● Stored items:
Lemma keywordStep_level category rule res keyword :
  getSeverityLevel (r_severity (keywordStep (Js.toLowerCase content) category rule res keyword))
  = Z.max (getSeverityLevel (r_severity res))
          (if keywordHit content keyword then getSeverityLevel (severity rule) else 0).
Proof.
  unfold keywordStep, keywordHit.
  pose proof (level_range (r_severity res)).
  destruct (Js.includes _ _); [|lia].
  case_decide; simpl; lia.
Qed.

Lemma patternStep_level category rule res pattern :
  getSeverityLevel (r_severity (patternStep content category rule res pattern))
  = Z.max (getSeverityLevel (r_severity res))
          (if Regex.test pattern content then getSeverityLevel (severity rule) else 0).
Proof.
  unfold patternStep.
  pose proof (level_range (r_severity res)).
  destruct (Regex.test _ _); [|lia].
  case_decide; simpl; lia.
Qed.

Lemma keywords_level category rule ks : ∀ res,
  getSeverityLevel (r_severity (foldl (keywordStep (Js.toLowerCase content) category rule) res ks))
  = Z.max (getSeverityLevel (r_severity res))
          (if existsb (keywordHit content) ks then getSeverityLevel (severity rule) else 0).
Proof.
  induction ks as [|k ks IH]; intros res; simpl.
  - pose proof (level_range (r_severity res)). lia.
  - rewrite IH, keywordStep_level.
    pose proof (level_range (severity rule)).
    destruct (keywordHit content k), (existsb (keywordHit content) ks); simpl; lia.
Qed.

Lemma patterns_level category rule ps : ∀ res,
  getSeverityLevel (r_severity (foldl (patternStep content category rule) res ps))
  = Z.max (getSeverityLevel (r_severity res))
          (if existsb (λ p, Regex.test p content) ps then getSeverityLevel (severity rule) else 0).
Proof.
  induction ps as [|p ps IH]; intros res; simpl.
  - pose proof (level_range (r_severity res)). lia.
  - rewrite IH, patternStep_level.
    pose proof (level_range (severity rule)).
    destruct (Regex.test p content), (existsb _ ps); simpl; lia.
Qed.

Lemma ruleStep_level res entry :
  getSeverityLevel (r_severity (ruleStep content res entry))
  = Z.max (getSeverityLevel (r_severity res))
          (if ruleMatched content entry.2 then getSeverityLevel (severity entry.2) else 0).
Proof.
  destruct entry as [category rule]. unfold ruleStep, ruleMatched. simpl.
  pose proof (level_range (r_severity res)).
  pose proof (level_range (severity rule)).
  destruct (keywords rule) as [ks|], (patterns rule) as [ps|]; simpl;
    rewrite ?patterns_level, ?keywords_level;
    repeat match goal with |- context [existsb ?f ?l] => destruct (existsb f l) end;
    simpl; lia.
Qed.

Lemma applyRules_level rules : ∀ res,
  getSeverityLevel (r_severity (foldl (ruleStep content) res rules))
  = Z.max (getSeverityLevel (r_severity res)) (maxLevel (matchedRules content rules)).
Proof.
  induction rules as [|entry rules IH]; intros res; simpl.
  - pose proof (level_range (r_severity res)). lia.
  - rewrite IH, ruleStep_level. unfold matchedRules.
    rewrite filter_cons. fold (matchedRules content rules).
    destruct (ruleMatched content entry.2) eqn:Hm.
    + rewrite decide_True by done. simpl. lia.
    + rewrite decide_False by (by intros ?). 
      pose proof (level_range (r_severity res)). lia.
Qed.

End RuleStage.

Section RuleStageProvenance.

Variable content : string.

(** A flag is only ever appended, and severity, action and confidence
    change only on a strictly greater level. *)
Lemma keywordStep_keeps category rule res keyword :
  ¬ (getSeverityLevel (severity rule) > getSeverityLevel (r_severity res))%Z →
  let res' := keywordStep (Js.toLowerCase content) category rule res keyword in
  r_severity res' = r_severity res ∧ r_action res' = r_action res
  ∧ r_confidence res' = r_confidence res ∧ r_definitive res' = r_definitive res.
Proof.
  intros Hle. unfold keywordStep. destruct (Js.includes _ _); [|done].
  rewrite decide_False by done. done.
Qed.

Lemma patternStep_keeps category rule res pattern :
  ¬ (getSeverityLevel (severity rule) > getSeverityLevel (r_severity res))%Z →
  let res' := patternStep content category rule res pattern in
  r_severity res' = r_severity res ∧ r_action res' = r_action res
  ∧ r_confidence res' = r_confidence res ∧ r_definitive res' = r_definitive res.
Proof.
  intros Hle. unfold patternStep. destruct (Regex.test _ _); [|done].
  rewrite decide_False by done. done.
Qed.

Lemma keywords_from category rule ks : ∀ res0 res,
  from content rule res0 res →
  (∀ k, k ∈ ks → keywordHit content k = true →
        existsb (keywordHit content) (default [] (keywords rule)) = true) →
  from content rule res0 (foldl (keywordStep (Js.toLowerCase content) category rule) res ks).
Proof.
  induction ks as [|k ks IH]; intros res0 res Hfrom Hin; simpl; [done|].
  apply IH; [|intros k' Hk'; apply Hin; by right].
  unfold keywordStep. fold (keywordHit content k).
  destruct (keywordHit content k) eqn:Hk; [|done].
  case_decide; simpl; [|done].
  right. split; [|done]. unfold ruleMatched.
  rewrite (Hin k); [done|by left|done].
Qed.

Lemma patterns_from category rule ps : ∀ res0 res,
  from content rule res0 res →
  (∀ p, p ∈ ps → Regex.test p content = true →
        existsb (λ p, Regex.test p content) (default [] (patterns rule)) = true) →
  from content rule res0 (foldl (patternStep content category rule) res ps).
Proof.
  induction ps as [|p ps IH]; intros res0 res Hfrom Hin; simpl; [done|].
  apply IH; [|intros p' Hp'; apply Hin; by right].
  unfold patternStep.
  destruct (Regex.test p content) eqn:Hp; [|done].
  case_decide; simpl; [|done].
  right. split; [|done]. unfold ruleMatched.
  rewrite (Hin p); [by rewrite orb_true_r|by left|done].
Qed.

Lemma existsb_intro {A} (f : A → bool) (l : list A) x :
  x ∈ l → f x = true → existsb f l = true.
Proof.
  intros Hin Hf. apply existsb_exists. exists x. split; [|done].
  by apply list_elem_of_In.
Qed.

Lemma ruleStep_from res entry :
  from content entry.2 res (ruleStep content res entry).
Proof.
  destruct entry as [category rule]. unfold ruleStep. simpl.
  destruct (keywords rule) as [ks|] eqn:Hks, (patterns rule) as [ps|] eqn:Hps.
  - apply patterns_from; [apply keywords_from; [by left|]|];
      intros x Hx Hhit; rewrite ?Hks, ?Hps; simpl; by eapply existsb_intro.
  - apply keywords_from; [by left|].
    intros x Hx Hhit; rewrite ?Hks; simpl; by eapply existsb_intro.
  - apply patterns_from; [by left|].
    intros x Hx Hhit; rewrite ?Hps; simpl; by eapply existsb_intro.
  - by left.
Qed.

Lemma applyRules_from rules : ∀ res,
  let res' := foldl (ruleStep content) res rules in
  r_severity res' = r_severity res
  ∨ ∃ entry, entry ∈ matchedRules content rules ∧ severity entry.2 = r_severity res'.
Proof.
  induction rules as [|entry rules IH]; intros res; simpl; [by left|].
  destruct (IH (ruleStep content res entry)) as [Heq|(e & He & Hsev)].
  - destruct (ruleStep_from res entry) as [Hkeep|[Hm Hsev]].
    + left. congruence.
    + right. exists entry. split; [|congruence].
      unfold matchedRules. apply list_elem_of_filter. split; [done|by left].
  - right. exists e. split; [|done].
    unfold matchedRules in *. apply list_elem_of_filter in He as [? ?].
    apply list_elem_of_filter. split; [done|by right].
Qed.

(** ** The definitive mark *)

Lemma keywords_coherent category rule ks : ∀ res,
  coherent res →
  coherent (foldl (keywordStep (Js.toLowerCase content) category rule) res ks).
Proof.
  induction ks as [|k ks IH]; intros res Hres; simpl; [done|].
  apply IH. unfold keywordStep. destruct (Js.includes _ _); [|done].
  case_decide; [|done]. by unfold coherent.
Qed.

● Problem details:
Taking the line containing "- destruct (ruleStep_from" as the first, please return it and every line after it through the end of the entries, exactly and only those.

● Solution below:
  - destruct (ruleStep_from res entry) as [Hkeep|[Hm Hsev]].
    + left. congruence.
    + right. exists entry. split; [|congruence].
      unfold matchedRules. apply list_elem_of_filter. split; [done|by left].
  - right. exists e. split; [|done].
    unfold matchedRules in *. apply list_elem_of_filter in He as [? ?].
    apply list_elem_of_filter. split; [done|by right].
Qed.

(** ** The definitive mark *)

Lemma keywords_coherent category rule ks : ∀ res,
  coherent res →
  coherent (foldl (keywordStep (Js.toLowerCase content) category rule) res ks).
Proof.
  induction ks as [|k ks IH]; intros res Hres; simpl; [done|].
  apply IH. unfold keywordStep. destruct (Js.includes _ _); [|done].
  case_decide; [|done]. by unfold coherent.
Qed.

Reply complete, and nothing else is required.